After the election of the new Taiwanese president, concerns about the stability of the region remain. But Tsai Ing-wen seems very aware of her responsibility, says DW's Philipp Bilsky.
Shortly before the vote took place, there was one incident in particular that very clearly showed what issue always plays a role whenever there is an election in Taiwan: the relationship between Taiwan and its large neighbor, China.
On a tour to South Korea, a young Taiwanese pop star had displayed a Taiwanese flag. Her manager forced her to apologize - for fear of losses in the Chinese market. The 16-year-old girl, intimidated, insisted that both sides of the Taiwan Strait were a part of China, saying that she was proud to be Chinese. The result: a storm of indignation in Taiwan's social networks. Even the new president, Tsai Ing-wen, mentioned the incident in her victory speech.
This issue - the relations between Taipei and Beijing - was the almost exclusive focus of international attention as well. But the majority of voters in Taiwan itself were most concerned about the island's poor economic situation. In the weeks before the election, Tsai Ing-wen never really said how she stood on the China issue. Although she repeatedly stated that she wanted to maintain the "status quo" in ties with China, she regularly sidestepped the question when asked about the so-called "Consensus of 1992." According to this, Taipei and Beijing agree that there is only one China, although there are various interpretations of what can be understood by that.
Concerns about stability
The international reactions to Tsai's election victory show that concerns about the development of Taiwanese-Chinese relations are still there. The USA emphasized that it shared the interest in "peace and stability" with the Taiwanese. And it even thanked the outgoing president, Ma Ying-jeou, for improvements in the ties between Taipei and Beijing. German Foreign Minister Frank-Walter Steinmeier also said that maintaining peace and stability across the Taiwan Strait was of the highest priority to Germany.
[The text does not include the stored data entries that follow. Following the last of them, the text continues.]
(* ===== verification/TcpGateway.v ===== *)
(** * TcpGateway: connections, framing and routing of the network thread
      (apps/gateway.cpp)

    [Gateway] has the members of the class that the network thread owns: the
    connections by socket, the sockets by session and the two rings; [closed]
    records the sockets it has passed to [::close].  Each method is one
    definition.  What the kernel returns from a system call is
    an argument: the outcomes of the successive [recv] and [send] calls of a
    handler, the accepted sockets and the flags of an event.

    The epoll set is modelled by one bit per connection, whether [EPOLLOUT] was
    last requested for its socket: the code ignores the result of the request,
    and so does the model.  The engine thread is in Runner. *)
From Stdlib Require Import ZArith Lia.
From stdpp Require Import base numbers gmap list.
From S2P Require Import Prelude Types OrderBook Protocol Gateway Spsc Runner.
Local Open Scope Z_scope.

Definition receive_capacity : Z := 64 * 1024.
Definition transmit_capacity : Z := 256 * 1024.
Definition gateway_book_config : BookConfig := MkConfig 9000 11000 1 1000000.

Record Connection : Set := MkConnection {
  cn_fd : Z;
  cn_session_id : Z;
  cn_validator : option SessionValidator;
  cn_receive : list Z;
  cn_received : Z;
  cn_transmit : list Z;
  cn_begin : Z;                 (* transmit_begin *)
  cn_end : Z;                   (* transmit_end *)
  cn_interest : bool }.         (* EPOLLOUT last requested from epoll *)

Definition make_connection (fd : Z) : Connection :=
  MkConnection fd 0 None (replicate (Z.to_nat receive_capacity) 0) 0
    (replicate (Z.to_nat transmit_capacity) 0) 0 0 false.

Record Gateway : Type := MkGateway {
  connections : gmap Z Connection;
  session_to_fd : gmap Z Z;
  requests : SpscQueue GatewayRequest;
  responses : SpscQueue GatewayResponse;
  closed : list Z }.            (* the arguments of close_connection's ::close, in order *)

(** ** Assignments to members *)

Definition set_session (c : Connection) (id : Z) (v : SessionValidator) : Connection :=
  MkConnection (cn_fd c) id (Some v) (cn_receive c) (cn_received c) (cn_transmit c) (cn_begin c)
    (cn_end c) (cn_interest c).
Definition set_received (c : Connection) (bytes : list Z) (n : Z) : Connection :=
  MkConnection (cn_fd c) (cn_session_id c) (cn_validator c) bytes n (cn_transmit c) (cn_begin c)
    (cn_end c) (cn_interest c).
Definition set_transmit (c : Connection) (bytes : list Z) (b e : Z) : Connection :=
  MkConnection (cn_fd c) (cn_session_id c) (cn_validator c) (cn_receive c) (cn_received c) bytes b e
    (cn_interest c).

Definition set_connections (g : Gateway) (x : gmap Z Connection) : Gateway :=
  MkGateway x (session_to_fd g) (requests g) (responses g) (closed g).
Definition set_sessions (g : Gateway) (x : gmap Z Z) : Gateway :=
  MkGateway (connections g) x (requests g) (responses g) (closed g).
Definition set_requests (g : Gateway) (x : SpscQueue GatewayRequest) : Gateway :=
  MkGateway (connections g) (session_to_fd g) x (responses g) (closed g).
Definition set_responses (g : Gateway) (x : SpscQueue GatewayResponse) : Gateway :=
  MkGateway (connections g) (session_to_fd g) (requests g) x (closed g).

(** [::close(fd)]: the descriptors themselves are in TcpLife. *)
Definition log_close (g : Gateway) (fd : Z) : Gateway :=
  MkGateway (connections g) (session_to_fd g) (requests g) (responses g) (closed g ++ [fd]).

(** ** Raw memory *)

(** [std::memmove(p, p + source, n)], checked. *)
Definition memmove_front (bytes : list Z) (source n : Z) : result (list Z) :=
  if (0 <=? source) && (0 <=? n) && (source + n <=? vsize bytes)
  then Ok (take (Z.to_nat n) (drop (Z.to_nat source) bytes) ++ drop (Z.to_nat n) bytes)
  else Fail OutOfBounds.

(** A span of [n] bytes from [offset] on, checked. *)
Definition span (bytes : list Z) (offset n : Z) : result (list Z) :=
  if (0 <=? offset) && (0 <=? n) && (offset + n <=? vsize bytes)
  then Ok (take (Z.to_nat n) (drop (Z.to_nat offset) bytes))
  else Fail OutOfBounds.

(** Stores through a span that starts at [offset]. *)
Definition store_span (bytes : list Z) (offset : Z) (s : list Z) : result (list Z) :=
  if (0 <=? offset) && (offset + vsize s <=? vsize bytes)
  then Ok (take (Z.to_nat offset) bytes ++ s ++ drop (Z.to_nat (offset + vsize s)) bytes)
  else Fail OutOfBounds.

(** ** Output *)

(** What is requested from [epoll_ctl]; its result is not looked at. *)
Definition update_interest (c : Connection) : Connection :=
  MkConnection (cn_fd c) (cn_session_id c) (cn_validator c) (cn_receive c) (cn_received c)
    (cn_transmit c) (cn_begin c) (cn_end c) (negb (cn_begin c =? cn_end c)).

(** The first statement of [queue_response]: compaction when the tail is
    short. *)
Definition make_room (c : Connection) : result Connection :=
  if negb (cn_begin c =? 0) && (u64 (transmit_capacity - cn_end c) <? response_frame_size)
  then
    let remaining := u64 (cn_end c - cn_begin c) in
    bytes ← memmove_front (cn_transmit c) (cn_begin c) remaining;
    Ok (set_transmit c bytes 0 remaining)
  else Ok c.

Definition queue_response (c : Connection) (response : Response) : result (Connection * bool) :=
  c ← make_room c;
  let available := u64 (transmit_capacity - cn_end c) in
  destination ← span (cn_transmit c) (cn_end c) available;
  '(ok, written, destination) ← encode_response response destination;
  if negb ok then Ok (c, false)
  else
    bytes ← store_span (cn_transmit c) (cn_end c) destination;
    Ok (update_interest (set_transmit c bytes (cn_begin c) (u64 (cn_end c + written))), true).

Definition reject_request (c : Connection) (request : Request) (reason : RejectReason)
  : result (Connection * bool) :=
  queue_response c (MkResponse (rq_session_id request) (rq_client_sequence request)
                      (gateway_rejection request reason)).

(** Outcomes of [send]: bytes accepted, [EINTR], [EAGAIN], another error. *)
Inductive SendResult : Set := Sent (n : Z) | SendInterrupted | SendBlocked | SendFailed.

(** [flush_output]: the connection, whether to keep it, and the bytes handed
    to the kernel.  When no outcome is left the socket would block. *)
Fixpoint flush_loop (c : Connection) (sends : list SendResult) (out : list Z)
  : result (Connection * bool * list Z) :=
  if cn_begin c =? cn_end c then Ok (c, true, out)
  else
    match sends with
    | [] => Ok (c, true, out)
    | Sent n :: sends =>
      if 0 <? n then
        bytes ← span (cn_transmit c) (cn_begin c) n;
        flush_loop (set_transmit c (cn_transmit c) (u64 (cn_begin c + n)) (cn_end c)) sends (out ++ bytes)
      else Ok (c, false, out)
    | SendInterrupted :: sends => flush_loop c sends out
    | SendBlocked :: _ => Ok (c, true, out)
    | SendFailed :: _ => Ok (c, false, out)
    end.

Definition flush_output (c : Connection) (sends : list SendResult)
  : result (Connection * bool * list Z) :=
  '(c, ok, out) ← flush_loop c sends [];
  if negb ok then Ok (c, false, out)
  else
    let c := if cn_begin c =? cn_end c then set_transmit c (cn_transmit c) 0 0 else c in
    Ok (update_interest c, true, out).

(** ** Input *)

(** Outcomes of [recv]: bytes stored, end of stream, [EAGAIN], [EINTR],
    another error. *)
Inductive RecvResult : Set :=
  | Received (bytes : list Z) | EndOfStream | RecvBlocked | RecvInterrupted | RecvFailed.

(** The receiving loop; [false] stands for its [return false]. *)
Fixpoint recv_loop (c : Connection) (recvs : list RecvResult) : result (Connection * bool) :=
  if cn_received c <? receive_capacity then
    match recvs with
    | [] | RecvBlocked :: _ => Ok (c, true)
    | Received bytes :: recvs =>
      buffer ← store_span (cn_receive c) (cn_received c) bytes;
      recv_loop (set_received c buffer (u64 (cn_received c + vsize bytes))) recvs
    | RecvInterrupted :: recvs => recv_loop c recvs
    | EndOfStream :: _ | RecvFailed :: _ => Ok (c, false)
    end
  else Ok (c, true).

(** What happens to one decoded request: session binding, validation, then
    rejection or hand-over to the engine. *)
Definition bind_session (g : Gateway) (c : Connection) (request : Request)
  : option (Gateway * Connection) :=
  match cn_validator c with
  | Some _ => Some (g, c)
  | None =>
    if bool_decide (is_Some (session_to_fd g !! rq_session_id request)) then None
    else
      Some (set_sessions g (<[rq_session_id request := cn_fd c]> (session_to_fd g)),
            set_session c (rq_session_id request)
              (make_validator (rq_session_id request) RiskLimits_default))
  end.

Definition handle_request (g : Gateway) (c : Connection) (request : Request)
  : result (Gateway * Connection * bool) :=
  match bind_session g c request with
  | None => Ok (g, c, false)
  | Some (g, c) =>
    match cn_validator c with
    | None => Fail OutOfBounds
    | Some v =>
      let '(v, reason) := validate_and_advance v request in
      let c := set_session c (cn_session_id c) v in
      if negb (bool_decide (reason = NoReason)) then
        '(c, ok) ← reject_request c request reason; Ok (g, c, ok)
      else
        '(q, pushed) ← try_push (requests g)
          (MkGatewayRequest (rq_session_id request) (rq_client_sequence request) (rq_command request));
        let g := set_requests g q in
        if negb pushed then
          '(c, ok) ← reject_request c request GatewayBackpressure; Ok (g, c, ok)
        else Ok (g, c, true)
    end
  end.

(** One round of the decoding loop: it goes on at [consumed], or ends there
    ([Some]) or by [return false] ([None]). *)
Inductive Round : Set := More (consumed : Z) | Finished (consumed : option Z).

Definition decode_one (g : Gateway) (c : Connection) (consumed : Z)
  : result (Gateway * Connection * Round) :=
  if consumed <? cn_received c then
    input ← span (cn_receive c) consumed (u64 (cn_received c - consumed));
    decoded ← decode_request input;
    match qd_status decoded with
    | NeedMoreData => Ok (g, c, Finished (Some consumed))
    | DecodeOk =>
      '(g, c, ok) ← handle_request g c (qd_request decoded);
      Ok (g, c, if (ok : bool) then More (u64 (consumed + qd_bytes_consumed decoded)) else Finished None)
    | _ => Ok (g, c, Finished None)
    end
  else Ok (g, c, Finished (Some consumed)).

Fixpoint decode_loop (fuel : nat) (g : Gateway) (c : Connection) (consumed : Z)
  : result (Gateway * Connection * option Z) :=
  match fuel with
  | O => Fail OutOfFuel
  | S fuel =>
    '(g, c, r) ← decode_one g c consumed;
    match r with
    | More consumed => decode_loop fuel g c consumed
    | Finished r => Ok (g, c, r)
    end
  end.

(** The statements after the loop: compaction and the test for a full buffer. *)
Definition finish_read (c : Connection) (r : option Z) : result (Connection * bool) :=
  match r with
  | None => Ok (c, false)
  | Some consumed =>
    c ← (if negb (consumed =? 0) then
           let remaining := u64 (cn_received c - consumed) in
           bytes ← memmove_front (cn_receive c) consumed remaining;
           Ok (set_received c bytes remaining)
         else Ok c);
    Ok (c, negb (cn_received c =? receive_capacity))
  end.

Definition read_requests (g : Gateway) (c : Connection) (recvs : list RecvResult)
  : result (Gateway * Connection * bool) :=
  '(c, ok) ← recv_loop c recvs;
  if negb ok then Ok (g, c, false)
  else
    '(g, c, r) ← decode_loop (S (Z.to_nat (cn_received c))) g c 0;
    '(c, keep) ← finish_read c r;
    Ok (g, c, keep).

(** ** Connections *)

(** One round of the loop of [accept_connections]: the new socket, and whether
    the two calls that prepare it succeed. *)
Definition accept_one (g : Gateway) (fd : Z) (nonblocking registered : bool) : Gateway :=
  if negb nonblocking then g
  else if negb registered then g
  else match connections g !! fd with
       | Some _ => g
       | None => set_connections g (<[fd := make_connection fd]> (connections g))
       end.

Definition close_connection (g : Gateway) (fd : Z) : Gateway :=
  match connections g !! fd with
  | None => g
  | Some c =>
    let g := if negb (cn_session_id c =? 0)
             then set_sessions g (delete (cn_session_id c) (session_to_fd g)) else g in
    let g := log_close g fd in
    set_connections g (delete fd (connections g))
  end.

Definition store (g : Gateway) (c : Connection) : Gateway :=
  set_connections g (<[cn_fd c := c]> (connections g)).

(** One iteration of [drain_engine_responses]; [false] when the ring is
    empty. *)
Definition drain_one (g : Gateway) : result (Gateway * bool) :=
  '(q, popped) ← try_pop (responses g);
  let g := set_responses g q in
  match popped with
  | None => Ok (g, false)
  | Some response =>
    match session_to_fd g !! gs_session_id response with
    | None => Ok (g, true)
    | Some fd =>
      match connections g !! fd with
      | None => Ok (close_connection g fd, true)
      | Some c =>
        '(c, ok) ← queue_response c (MkResponse (gs_session_id response)
                      (gs_client_sequence response) (gs_event response));
        let g := store g c in
        Ok (if (ok : bool) then g else close_connection g fd, true)
      end
    end
  end.

Fixpoint drain_engine_responses (fuel : nat) (g : Gateway) : result Gateway :=
  match fuel with
  | O => Fail OutOfFuel
  | S fuel =>
    '(g, more) ← drain_one g;
    if (more : bool) then drain_engine_responses fuel g else Ok g
  end.

(** The body of the event loop for a client socket: the flags of the event and
    the outcomes of the calls its handlers make. *)
Record SocketEvent : Set := MkSocketEvent {
  ev_fd : Z;
  ev_hangup : bool;             (* EPOLLERR | EPOLLHUP | EPOLLRDHUP *)
  ev_readable : bool;           (* EPOLLIN *)
  ev_writable : bool;           (* EPOLLOUT *)
  ev_recvs : list RecvResult;
  ev_sends : list SendResult }.

(** The same event with other outcomes of [send]. *)
Definition with_sends (e : SocketEvent) (sends : list SendResult) : SocketEvent :=
  MkSocketEvent (ev_fd e) (ev_hangup e) (ev_readable e) (ev_writable e) (ev_recvs e) sends.

(** What follows reading: flushing, and closing unless the connection is kept. *)
Definition finish_event (g : Gateway) (c : Connection) (keep : bool) (e : SocketEvent)
  : result (Gateway * list Z) :=
  '(c, keep, out) ← (if keep && ev_writable e then flush_output c (ev_sends e) else Ok (c, keep, []));
  let g := store g c in
  Ok (if (keep : bool) then g else close_connection g (ev_fd e), out).

Definition handle_event (g : Gateway) (e : SocketEvent) : result (Gateway * list Z) :=
  match connections g !! ev_fd e with
  | None => Ok (g, [])
  | Some c =>
    let keep := negb (ev_hangup e) in
    '(g, c, keep) ← (if keep && ev_readable e then read_requests g c (ev_recvs e) else Ok (g, c, keep));
    finish_event g c keep e
  end.
Lemma accept_one_ok g fd nonblocking registered : gateway_ok g -> gateway_room g ->
  gateway_ok (accept_one g fd nonblocking registered) /\ gateway_room (accept_one g fd nonblocking registered).
Proof.
  intros H Hroom. unfold accept_one. destruct nonblocking, registered; cbn [negb]; try done.
  destruct (connections g !! fd) as [c|] eqn:Ec; [done|].
  change (set_connections g _) with (store g (make_connection fd)). split.
  - destruct H as [H1 H2 H3 H4 H5]. constructor; [..|exact H4|exact H5].
    + intros fd' c. rewrite store_lookup. destruct (decide _) as [->|]; [|apply H1].
      intros [= <-]. split; [apply make_connection_ok|done].
    + intros fd' c. rewrite store_lookup. destruct (decide _) as [->|]; [|apply H2]. intros [= <-] [? ?]. done.
    + intros s fd' Hs. destruct (H3 s fd' Hs) as (c & Hc & ?). exists c. split; [|done].
      rewrite store_lookup. rewrite decide_False; [done|]. intros ->. cbn in Hc. congruence.
  - intros fd' c. rewrite store_lookup. destruct (decide _) as [->|]; [|apply Hroom]. by intros [= <-].
Qed.

(** A session that is set belongs to a connection with a validator. *)
Lemma session_bound c : conn_ok c -> (cn_session_id c <> 0 <-> is_Some (cn_validator c)).
Proof.
  intros H. pose proof (co_validator _ H) as Hv. destruct (cn_validator c) as [v|].
  - split; [by eexists|]. intros _. apply Hv.
  - split; [done|]. by intros [].
Qed.

Lemma close_lookup g fd fd' : connections (close_connection g fd) !! fd' =
  if decide (fd' = fd) then None else connections g !! fd'.
Proof.
  unfold close_connection. destruct (connections g !! fd) as [c|] eqn:Ec; cycle 1.
  { destruct (decide (fd' = fd)) as [->|]; done. }
  destruct (cn_session_id c =? 0); cbn; (destruct (decide (fd' = fd)) as [->|];
    [apply lookup_delete_eq|by apply lookup_delete_ne]).
Qed.
(** Everything the invariant says about a system built by the constructor. *)
Lemma gateway_reaches s0 s : make_gateway = Ok s0 -> tsteps s0 s ->
  exists w0 ins outs sb, system_ok w0 s /\
    world_inv gateway_admit gateway_respond gateway_book_config (empty_spec gateway_book_config) 1 None
      (ts_world s) ins outs sb.
Proof.
  intros Hs0 Hs. destruct make_gateway_ok as (b & rq & rs & Hm & Hb & Hq & Hr). rewrite Hm in Hs0. injection Hs0 as <-.
  destruct (make_book_start b Hb) as [Hmod Hone].
  pose proof (start_inv gateway_admit gateway_respond gateway_book_config b _ rq rs None Hmod Hq Hr) as Hinv.
  rewrite Hone in Hinv.
  assert (Hok : system_ok (start b rq rs None) (MkTcp (MkGateway ∅ ∅ rq rs []) Waiting (start b rq rs None))).
  { destruct (empty_gateway_ok rq rs Hq Hr) as [Hg Hroom]. constructor; cbn; auto. constructor. }
  pose proof (tsteps_ok _ _ _ Hok Hs) as Hsys.
  destruct (runs_inv _ _ _ _ _ _ _ _ _ _ Hinv (so_runs _ _ Hsys)) as (ins & outs & sb & Hw).
  by exists (start b rq rs None), ins, outs, sb.
Qed.
(** ** Input *)

(** C10: What a connection does with its input depends on the bytes that reach
    the decoder, not on how they were cut into events and [recv] calls: from
    any state of the invariant with no complete frame buffered and over any
    sequence of read events, the gateway ends in the state that handling
    the parsed requests of the concatenated bytes one by one gives; the
    incomplete frame at the end stays buffered; and the connection is kept
    exactly when no request closed it, no frame was malformed and the peer did
    not leave.  The bytes that reach the decoder are those of all events before
    the one in which [recv] reports the end of the stream or an error: that
    event closes the connection, and what it received itself is not decoded. *)
Theorem receive_stream_exact (g : Gateway) (c : Connection) (events : list (list RecvResult)) :
  gateway_ok (store g c) -> quiet c -> reads_fit g c events ->
  let '(bytes, gone) := stream g c events in
  exists g' c' c1 handled rs rest wellformed,
    requests_of (input_of c ++ bytes) = (rs, rest, wellformed) /\
    handle_all g c rs = Ok (g', c1, handled) /\
    read_all g c events = Ok (g', c', handled && wellformed && negb gone) /\
    c' = set_received c1 (cn_receive c') (cn_received c') /\
    (handled && wellformed && negb gone = true -> input_of c' = rest).
Proof.
  intros H Hq Hf. pose proof (read_all_ok g c events H Hq Hf) as Hall. destruct (stream g c events) as [bytes gone].
  destruct Hall as (g' & c' & c1 & h & rs & rest & ok & H1 & H2 & H3 & H4 & _ & H5).
  by exists g', c', c1, h, rs, rest, ok.
Qed.

(** A frame that arrives in two pieces on a new connection, before the peer
    shuts it down. *)
Definition two_pieces : list (list Z) := [take 20 demo_frame; drop 20 demo_frame].
Definition demo_gateway : Gateway := MkGateway ∅ ∅
  (MkQueue (replicate 4 (MkGatewayRequest 0 0 Command_zero)) 3 0 0)
  (MkQueue (replicate 4 (MkGatewayResponse 0 0 Event_zero)) 3 0 0) [].

Lemma demo_gateway_ok : gateway_ok demo_gateway /\ gateway_room demo_gateway.
Proof.
  apply empty_gateway_ok; [apply (empty_ring_holds (replicate 4 (MkGatewayRequest 0 0 Command_zero)) 2)|
    apply (empty_ring_holds (replicate 4 (MkGatewayResponse 0 0 Event_zero)) 2)]; first [lia|reflexivity].
Qed.

Lemma demo_accepted_ok : gateway_ok (store demo_gateway (make_connection 5)).
Proof. exact (proj1 (accept_one_ok demo_gateway 5 true true (proj1 demo_gateway_ok) (proj2 demo_gateway_ok))). Qed.

Lemma two_pieces_ok :
  Forall (fun bs => bs <> [] /\ bytes_ok bs /\ vsize bs <= receive_capacity - maximum_frame_size) two_pieces.
Proof.
  constructor; [|constructor; [|constructor]]; (split; [vm_compute; discriminate|]); (split; [|vm_compute; discriminate]).
  - apply Forall_take, demo_frame_bytes.
  - apply Forall_drop, demo_frame_bytes.
Qed.

Lemma receive_stream_exact_witness :
  let c := make_connection 5 in
  let events := ((fun bs => [Received bs]) <$> two_pieces) ++ [[EndOfStream]] in
  let '(bytes, gone) := stream demo_gateway c events in
  exists g' c' c1 handled rs rest wellformed,
    requests_of (input_of c ++ bytes) = (rs, rest, wellformed) /\
    handle_all demo_gateway c rs = Ok (g', c1, handled) /\
    read_all demo_gateway c events = Ok (g', c', handled && wellformed && negb gone) /\
    c' = set_received c1 (cn_receive c') (cn_received c') /\
    (handled && wellformed && negb gone = true -> input_of c' = rest).
Proof.
  apply (receive_stream_exact demo_gateway (make_connection 5)
    (((fun bs => [Received bs]) <$> two_pieces) ++ [[EndOfStream]])).
  - exact demo_accepted_ok.
  - reflexivity.
  - apply pieces_fit; [exact demo_accepted_ok|reflexivity|exact two_pieces_ok].
Defined.

(** ** Output *)

(** C16: The transmit buffer is a lossless queue of frames.  Over any sequence
    of queued responses and flushes, with partial sends, interruptions and
    compactions anywhere, what was sent followed by what is pending is what
    was pending followed by the frames of the accepted responses, in order;
    the accepted responses are all of them while the connection is open and a
    prefix of them otherwise; and a peer that decodes the stream reads exactly
    the accepted responses. *)
Theorem transmit_stream_exact (c : Connection) (ops : list OutputOp) :
  conn_ok c -> output_fits c ops ->
  exists c' open sent accepted, output_run c ops = Ok (c', open, sent, accepted) /\
    pending_output c ++ concat (response_frame <$> accepted) = sent ++ pending_output c' /\
    accepted `prefix_of` queued ops /\
    (open = true -> conn_ok c' /\ accepted = queued ops) /\
    (pending_output c = [] -> Forall response_ok accepted -> forall more,
       read_responses (length accepted) ((sent ++ pending_output c') ++ more) = on_wire <$> accepted).
Proof.
  intros H Hf. destruct (output_run_ok c ops H Hf) as (c' & ok & sent & acc & H1 & H2 & H3 & H4).
  exists c', ok, sent, acc. split_and!; try done. intros Hp Hr more. rewrite <- H2, Hp. by apply read_frames.
Qed.

Definition demo_response : Response := MkResponse 7 1 (MkEvent 1 Accepted Sell NoReason 0 9 0 10000 2).

(** A response queued and sent in part. *)
Definition demo_output : list OutputOp :=
  [Queue demo_response; Flush [SendInterrupted; Sent 10; SendBlocked]].

Lemma demo_output_fits : output_fits (make_connection 5) demo_output.
Proof.
  assert (Ha : addressed demo_response) by (split; discriminate).
  split; [exact Ha|]. intros c' Hq. split; [|by intros].
  destruct (queue_response_ok (make_connection 5) demo_response (make_connection_ok 5) Ha) as (c1 & Hc1 & _ & Hq').
  assert (Hp : pending_output (make_connection 5) = []) by reflexivity. rewrite Hp in Hq'. destruct Hq' as [Hq1 Hp1].
  rewrite Hq in Hq1. injection Hq1 as <-. rewrite <- pending_size, Hp1 by done. cbn [app].
  unfold vsize. rewrite (response_frame_length _ Ha). cbn. split; [lia|done].
Qed.

Lemma transmit_stream_exact_witness :
  let c := make_connection 5 in
  exists c' open sent accepted, output_run c demo_output = Ok (c', open, sent, accepted) /\
    pending_output c ++ concat (response_frame <$> accepted) = sent ++ pending_output c' /\
    accepted `prefix_of` queued demo_output /\
    (open = true -> conn_ok c' /\ accepted = queued demo_output) /\
    (pending_output c = [] -> Forall response_ok accepted -> forall more,
       read_responses (length accepted) ((sent ++ pending_output c') ++ more) = on_wire <$> accepted).
Proof.
  exact (transmit_stream_exact (make_connection 5) demo_output (make_connection_ok 5) demo_output_fits).
Defined.

(** C17: Draining routes the responses of the ring, in order: each session's
    output grows by the frames of exactly its own responses, a response whose
    session has no connection is discarded, and a session whose buffer has no
    room for a frame is closed without touching the others.  Input buffers,
    validators and the ring of requests are unaffected. *)
Theorem drain_routes_responses (g : Gateway) (items : list GatewayResponse) (fuel : nat) :
  gateway_ok g -> holds (responses g) items -> Forall deliverable items -> (length items < fuel)%nat ->
  exists g', drain_engine_responses fuel g = Ok g' /\ gateway_ok g' /\ holds (responses g') [] /\
    drained_from g g' /\
    forall session, session_output g' session = foldl (deliver session) (session_output g session) items.
Proof. apply drain_ok. Qed.

(** A gateway that serves session 7, with a response for it and one for a
    session that is gone. *)
Definition bound_gateway : Gateway :=
  store (set_sessions demo_gateway (<[7 := 5]> ∅)) (set_session (make_connection 5) 7 (make_validator 7 RiskLimits_default)).
Definition two_responses : list GatewayResponse :=
  [MkGatewayResponse 7 1 (rs_event demo_response); MkGatewayResponse 8 1 (rs_event demo_response)].
Definition loaded_gateway : Gateway :=
  set_responses bound_gateway (MkQueue (two_responses ++ replicate 2 (MkGatewayResponse 0 0 Event_zero)) 3 0 2).

Lemma two_responses_hold : holds (responses loaded_gateway) two_responses.
Proof.
  constructor.
  - exists 2. split; [lia|reflexivity].
  - reflexivity.
  - vm_compute. by split.
  - reflexivity.
  - reflexivity.
  - intros k x Hk. pose proof (vlook_Some_lt _ _ _ Hk) as Hr. change (vsize two_responses) with 2 in Hr.
    assert (k = 0 \/ k = 1) as [-> | ->] by lia; exact Hk.
Qed.

Lemma two_responses_deliverable : Forall deliverable two_responses.
Proof. repeat constructor; discriminate. Qed.

Lemma loaded_gateway_ok : gateway_ok loaded_gateway.
Proof.
  apply (set_responses_ok bound_gateway _ two_responses); [|exact two_responses_hold|exact two_responses_deliverable].
  apply (store_bind demo_gateway (make_connection 5)); [exact demo_accepted_ok|reflexivity|reflexivity|].
  apply fresh_session_ok; [apply make_connection_ok|split; discriminate|discriminate].
Qed.

Lemma drain_routes_responses_witness :
  exists g', drain_engine_responses 3 loaded_gateway = Ok g' /\ gateway_ok g' /\ holds (responses g') [] /\
    drained_from loaded_gateway g' /\
    forall session, session_output g' session =
      foldl (deliver session) (session_output loaded_gateway session) two_responses.
Proof.
  apply (drain_routes_responses loaded_gateway two_responses 3).
  - exact loaded_gateway_ok.
  - exact two_responses_hold.
  - exact two_responses_deliverable.
  - cbn. lia.
Defined.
At the present moment, no one can credibly predict how the relations between Taiwan and China will develop. However, in her speech, Tsai Ing-wen again stressed that she would not provoke China. She also pledged to cultivate a "reliable relationship" and to ensure a stable environment. This is a sign that the new president of Taiwan is extremely aware of her responsibility regarding the stability of the region.